* Required work:
Search the records for the word "else" and report each line that has it.

BEGIN

Definition cc_add_sample (c : CodecChunk E) (s : Sample) : TsdbResult (CodecChunk E) :=
  let? e := push_sample (encoder c) s in Ok (with_encoder c e).

Definition cc_get_range (c : CodecChunk E) (s e : Timestamp) : TsdbResult (list Sample) :=
  if cc_is_empty c then Ok []
  else let? _ := codec_reserve (encoder c) s e in Ok (cc_range_iter c s e).

(** The loop that copies the samples older than [ts]: it stops at the first one
    that is not, which it leaves in [current], with the iterator past it. *)
Fixpoint cc_copy_below (fuel : nat) (it : I) (ts : Timestamp) (enc : E) (current : Sample)
  : TsdbResult (E * Sample * I) :=
  match fuel with
  | O => Ok (enc, current, it)
  | S fuel' =>
      match codec_next it with
      | None => Ok (enc, current, it)
      | Some (Err e) => Err e
      | Some (Ok (current, it)) =>
          if ts <=? timestamp current then Ok (enc, current, it)
          else let? enc := push_sample enc current in cc_copy_below fuel' it ts enc current
      end
  end.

END

* Exercise answer:
  else let? _ := codec_reserve (encoder c) s e in Ok (cc_range_iter c s e).
          else let? enc := push_sample enc current in cc_copy_below fuel' it ts enc current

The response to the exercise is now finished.